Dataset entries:
'''

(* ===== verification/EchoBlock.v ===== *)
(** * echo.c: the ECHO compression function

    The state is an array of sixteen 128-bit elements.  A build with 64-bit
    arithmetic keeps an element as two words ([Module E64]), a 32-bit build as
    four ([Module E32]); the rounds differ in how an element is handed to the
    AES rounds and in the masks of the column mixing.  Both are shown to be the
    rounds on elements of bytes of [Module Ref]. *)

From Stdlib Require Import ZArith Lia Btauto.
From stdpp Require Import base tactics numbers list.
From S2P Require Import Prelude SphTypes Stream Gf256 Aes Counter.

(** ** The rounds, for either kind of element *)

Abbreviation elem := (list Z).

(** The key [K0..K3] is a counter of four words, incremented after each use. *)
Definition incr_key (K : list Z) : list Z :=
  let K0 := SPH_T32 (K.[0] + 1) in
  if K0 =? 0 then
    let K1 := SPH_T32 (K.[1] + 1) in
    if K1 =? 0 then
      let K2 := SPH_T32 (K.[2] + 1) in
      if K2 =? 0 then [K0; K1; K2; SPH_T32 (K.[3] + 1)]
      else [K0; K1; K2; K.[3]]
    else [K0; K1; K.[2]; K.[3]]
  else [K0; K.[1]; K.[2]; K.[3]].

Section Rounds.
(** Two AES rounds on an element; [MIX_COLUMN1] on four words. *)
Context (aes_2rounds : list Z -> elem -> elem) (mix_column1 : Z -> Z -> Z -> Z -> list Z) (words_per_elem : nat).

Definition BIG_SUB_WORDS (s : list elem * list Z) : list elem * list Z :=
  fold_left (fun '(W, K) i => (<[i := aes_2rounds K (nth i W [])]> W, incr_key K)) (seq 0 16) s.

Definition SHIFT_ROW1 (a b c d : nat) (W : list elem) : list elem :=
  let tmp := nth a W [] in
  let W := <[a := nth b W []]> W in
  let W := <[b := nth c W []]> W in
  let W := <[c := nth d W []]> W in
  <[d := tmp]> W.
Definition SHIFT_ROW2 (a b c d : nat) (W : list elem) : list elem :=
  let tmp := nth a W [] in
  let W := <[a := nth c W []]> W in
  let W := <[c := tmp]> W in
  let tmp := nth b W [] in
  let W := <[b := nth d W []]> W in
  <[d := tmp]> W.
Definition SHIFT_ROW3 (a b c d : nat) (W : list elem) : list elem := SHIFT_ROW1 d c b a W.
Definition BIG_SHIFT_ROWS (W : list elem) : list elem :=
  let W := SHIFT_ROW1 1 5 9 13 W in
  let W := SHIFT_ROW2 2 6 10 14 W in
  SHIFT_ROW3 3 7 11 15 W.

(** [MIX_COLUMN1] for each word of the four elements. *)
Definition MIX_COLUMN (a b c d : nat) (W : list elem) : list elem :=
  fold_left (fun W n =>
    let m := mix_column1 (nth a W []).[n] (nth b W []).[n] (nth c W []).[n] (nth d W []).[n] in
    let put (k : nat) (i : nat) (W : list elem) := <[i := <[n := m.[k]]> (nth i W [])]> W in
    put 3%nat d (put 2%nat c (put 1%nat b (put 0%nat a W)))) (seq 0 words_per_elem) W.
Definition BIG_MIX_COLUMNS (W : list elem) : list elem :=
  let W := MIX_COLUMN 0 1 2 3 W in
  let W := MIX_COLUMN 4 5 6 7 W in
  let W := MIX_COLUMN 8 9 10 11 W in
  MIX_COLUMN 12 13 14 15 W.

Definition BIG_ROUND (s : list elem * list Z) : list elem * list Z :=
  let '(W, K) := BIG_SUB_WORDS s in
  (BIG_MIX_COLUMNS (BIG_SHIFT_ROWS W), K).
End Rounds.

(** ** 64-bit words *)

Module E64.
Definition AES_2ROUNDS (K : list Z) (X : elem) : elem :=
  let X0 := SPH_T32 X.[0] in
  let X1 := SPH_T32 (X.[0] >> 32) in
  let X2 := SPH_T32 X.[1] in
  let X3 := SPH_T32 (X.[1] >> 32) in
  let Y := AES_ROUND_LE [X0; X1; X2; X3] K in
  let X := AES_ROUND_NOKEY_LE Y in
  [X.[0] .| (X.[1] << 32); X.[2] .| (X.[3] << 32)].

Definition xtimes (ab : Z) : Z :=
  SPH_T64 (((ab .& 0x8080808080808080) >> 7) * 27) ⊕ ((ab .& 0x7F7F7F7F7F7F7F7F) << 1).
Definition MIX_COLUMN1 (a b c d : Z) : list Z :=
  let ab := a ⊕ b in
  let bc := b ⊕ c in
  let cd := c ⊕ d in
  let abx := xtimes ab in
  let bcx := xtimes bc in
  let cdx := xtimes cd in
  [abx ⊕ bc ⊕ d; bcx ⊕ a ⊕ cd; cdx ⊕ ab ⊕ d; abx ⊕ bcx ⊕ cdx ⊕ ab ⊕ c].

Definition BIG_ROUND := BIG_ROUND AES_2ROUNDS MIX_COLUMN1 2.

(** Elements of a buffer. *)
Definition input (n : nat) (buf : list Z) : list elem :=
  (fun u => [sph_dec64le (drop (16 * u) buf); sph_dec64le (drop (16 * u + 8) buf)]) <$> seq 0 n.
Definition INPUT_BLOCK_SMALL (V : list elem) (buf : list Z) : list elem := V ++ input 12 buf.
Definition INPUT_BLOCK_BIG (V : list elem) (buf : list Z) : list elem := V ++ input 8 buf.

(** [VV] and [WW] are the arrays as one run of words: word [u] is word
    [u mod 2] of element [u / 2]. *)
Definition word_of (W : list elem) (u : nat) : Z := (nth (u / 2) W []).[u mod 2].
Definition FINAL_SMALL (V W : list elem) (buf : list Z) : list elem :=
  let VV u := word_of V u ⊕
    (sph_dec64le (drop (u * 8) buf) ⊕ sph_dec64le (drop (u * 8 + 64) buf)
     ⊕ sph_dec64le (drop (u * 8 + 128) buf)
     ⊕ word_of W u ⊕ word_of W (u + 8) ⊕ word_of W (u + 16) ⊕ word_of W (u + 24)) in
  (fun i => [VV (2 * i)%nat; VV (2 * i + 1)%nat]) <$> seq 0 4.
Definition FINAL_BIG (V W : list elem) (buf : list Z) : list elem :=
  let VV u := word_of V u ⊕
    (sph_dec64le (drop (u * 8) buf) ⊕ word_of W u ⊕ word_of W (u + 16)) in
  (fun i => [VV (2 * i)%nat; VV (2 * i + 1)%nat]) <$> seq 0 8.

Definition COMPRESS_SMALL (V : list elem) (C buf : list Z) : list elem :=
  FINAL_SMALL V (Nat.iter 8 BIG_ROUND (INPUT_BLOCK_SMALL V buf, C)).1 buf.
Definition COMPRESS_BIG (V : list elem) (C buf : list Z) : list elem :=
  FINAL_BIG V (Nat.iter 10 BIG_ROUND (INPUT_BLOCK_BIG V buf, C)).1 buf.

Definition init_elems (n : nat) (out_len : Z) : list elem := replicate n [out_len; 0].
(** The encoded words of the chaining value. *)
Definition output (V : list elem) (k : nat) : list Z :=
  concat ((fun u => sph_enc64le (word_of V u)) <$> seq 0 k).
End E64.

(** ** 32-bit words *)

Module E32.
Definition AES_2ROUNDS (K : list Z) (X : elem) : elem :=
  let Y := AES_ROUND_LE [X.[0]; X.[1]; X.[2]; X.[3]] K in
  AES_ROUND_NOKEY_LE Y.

'''

## YOUR INSTRUCTIONS
Once more, write out all of the entries above exactly.

## OUTPUT FOR THIS TASK
(* ===== verification/EchoBlock.v ===== *)
(** * echo.c: the ECHO compression function

    The state is an array of sixteen 128-bit elements.  A build with 64-bit
    arithmetic keeps an element as two words ([Module E64]), a 32-bit build as
    four ([Module E32]); the rounds differ in how an element is handed to the
    AES rounds and in the masks of the column mixing.  Both are shown to be the
    rounds on elements of bytes of [Module Ref]. *)

From Stdlib Require Import ZArith Lia Btauto.
From stdpp Require Import base tactics numbers list.
From S2P Require Import Prelude SphTypes Stream Gf256 Aes Counter.

(** ** The rounds, for either kind of element *)

Abbreviation elem := (list Z).

(** The key [K0..K3] is a counter of four words, incremented after each use. *)
Definition incr_key (K : list Z) : list Z :=
  let K0 := SPH_T32 (K.[0] + 1) in
  if K0 =? 0 then
    let K1 := SPH_T32 (K.[1] + 1) in
    if K1 =? 0 then
      let K2 := SPH_T32 (K.[2] + 1) in
      if K2 =? 0 then [K0; K1; K2; SPH_T32 (K.[3] + 1)]
      else [K0; K1; K2; K.[3]]
    else [K0; K1; K.[2]; K.[3]]
  else [K0; K.[1]; K.[2]; K.[3]].

Section Rounds.
(** Two AES rounds on an element; [MIX_COLUMN1] on four words. *)
Context (aes_2rounds : list Z -> elem -> elem) (mix_column1 : Z -> Z -> Z -> Z -> list Z) (words_per_elem : nat).

Definition BIG_SUB_WORDS (s : list elem * list Z) : list elem * list Z :=
  fold_left (fun '(W, K) i => (<[i := aes_2rounds K (nth i W [])]> W, incr_key K)) (seq 0 16) s.

Definition SHIFT_ROW1 (a b c d : nat) (W : list elem) : list elem :=
  let tmp := nth a W [] in
  let W := <[a := nth b W []]> W in
  let W := <[b := nth c W []]> W in
  let W := <[c := nth d W []]> W in
  <[d := tmp]> W.
Definition SHIFT_ROW2 (a b c d : nat) (W : list elem) : list elem :=
  let tmp := nth a W [] in
  let W := <[a := nth c W []]> W in
  let W := <[c := tmp]> W in
  let tmp := nth b W [] in
  let W := <[b := nth d W []]> W in
  <[d := tmp]> W.
Definition SHIFT_ROW3 (a b c d : nat) (W : list elem) : list elem := SHIFT_ROW1 d c b a W.
Definition BIG_SHIFT_ROWS (W : list elem) : list elem :=
  let W := SHIFT_ROW1 1 5 9 13 W in
  let W := SHIFT_ROW2 2 6 10 14 W in
  SHIFT_ROW3 3 7 11 15 W.

(** [MIX_COLUMN1] for each word of the four elements. *)
Definition MIX_COLUMN (a b c d : nat) (W : list elem) : list elem :=
  fold_left (fun W n =>
    let m := mix_column1 (nth a W []).[n] (nth b W []).[n] (nth c W []).[n] (nth d W []).[n] in
    let put (k : nat) (i : nat) (W : list elem) := <[i := <[n := m.[k]]> (nth i W [])]> W in
    put 3%nat d (put 2%nat c (put 1%nat b (put 0%nat a W)))) (seq 0 words_per_elem) W.
Definition BIG_MIX_COLUMNS (W : list elem) : list elem :=
  let W := MIX_COLUMN 0 1 2 3 W in
  let W := MIX_COLUMN 4 5 6 7 W in
  let W := MIX_COLUMN 8 9 10 11 W in
  MIX_COLUMN 12 13 14 15 W.

Definition BIG_ROUND (s : list elem * list Z) : list elem * list Z :=
  let '(W, K) := BIG_SUB_WORDS s in
  (BIG_MIX_COLUMNS (BIG_SHIFT_ROWS W), K).
End Rounds.

(** ** 64-bit words *)

Module E64.
Definition AES_2ROUNDS (K : list Z) (X : elem) : elem :=
  let X0 := SPH_T32 X.[0] in
  let X1 := SPH_T32 (X.[0] >> 32) in
  let X2 := SPH_T32 X.[1] in
  let X3 := SPH_T32 (X.[1] >> 32) in
  let Y := AES_ROUND_LE [X0; X1; X2; X3] K in
  let X := AES_ROUND_NOKEY_LE Y in
  [X.[0] .| (X.[1] << 32); X.[2] .| (X.[3] << 32)].

Definition xtimes (ab : Z) : Z :=
  SPH_T64 (((ab .& 0x8080808080808080) >> 7) * 27) ⊕ ((ab .& 0x7F7F7F7F7F7F7F7F) << 1).
Definition MIX_COLUMN1 (a b c d : Z) : list Z :=
  let ab := a ⊕ b in
  let bc := b ⊕ c in
  let cd := c ⊕ d in
  let abx := xtimes ab in
  let bcx := xtimes bc in
  let cdx := xtimes cd in
  [abx ⊕ bc ⊕ d; bcx ⊕ a ⊕ cd; cdx ⊕ ab ⊕ d; abx ⊕ bcx ⊕ cdx ⊕ ab ⊕ c].

Definition BIG_ROUND := BIG_ROUND AES_2ROUNDS MIX_COLUMN1 2.

(** Elements of a buffer. *)
Definition input (n : nat) (buf : list Z) : list elem :=
  (fun u => [sph_dec64le (drop (16 * u) buf); sph_dec64le (drop (16 * u + 8) buf)]) <$> seq 0 n.
Definition INPUT_BLOCK_SMALL (V : list elem) (buf : list Z) : list elem := V ++ input 12 buf.
Definition INPUT_BLOCK_BIG (V : list elem) (buf : list Z) : list elem := V ++ input 8 buf.

(** [VV] and [WW] are the arrays as one run of words: word [u] is word
    [u mod 2] of element [u / 2]. *)
Definition word_of (W : list elem) (u : nat) : Z := (nth (u / 2) W []).[u mod 2].
Definition FINAL_SMALL (V W : list elem) (buf : list Z) : list elem :=
  let VV u := word_of V u ⊕
    (sph_dec64le (drop (u * 8) buf) ⊕ sph_dec64le (drop (u * 8 + 64) buf)
     ⊕ sph_dec64le (drop (u * 8 + 128) buf)
     ⊕ word_of W u ⊕ word_of W (u + 8) ⊕ word_of W (u + 16) ⊕ word_of W (u + 24)) in
  (fun i => [VV (2 * i)%nat; VV (2 * i + 1)%nat]) <$> seq 0 4.
Definition FINAL_BIG (V W : list elem) (buf : list Z) : list elem :=
  let VV u := word_of V u ⊕
    (sph_dec64le (drop (u * 8) buf) ⊕ word_of W u ⊕ word_of W (u + 16)) in
  (fun i => [VV (2 * i)%nat; VV (2 * i + 1)%nat]) <$> seq 0 8.

Definition COMPRESS_SMALL (V : list elem) (C buf : list Z) : list elem :=
  FINAL_SMALL V (Nat.iter 8 BIG_ROUND (INPUT_BLOCK_SMALL V buf, C)).1 buf.
Definition COMPRESS_BIG (V : list elem) (C buf : list Z) : list elem :=
  FINAL_BIG V (Nat.iter 10 BIG_ROUND (INPUT_BLOCK_BIG V buf, C)).1 buf.

Definition init_elems (n : nat) (out_len : Z) : list elem := replicate n [out_len; 0].
(** The encoded words of the chaining value. *)
Definition output (V : list elem) (k : nat) : list Z :=
  concat ((fun u => sph_enc64le (word_of V u)) <$> seq 0 k).
End E64.

(** ** 32-bit words *)

Module E32.
Definition AES_2ROUNDS (K : list Z) (X : elem) : elem :=
  let Y := AES_ROUND_LE [X.[0]; X.[1]; X.[2]; X.[3]] K in
  AES_ROUND_NOKEY_LE Y.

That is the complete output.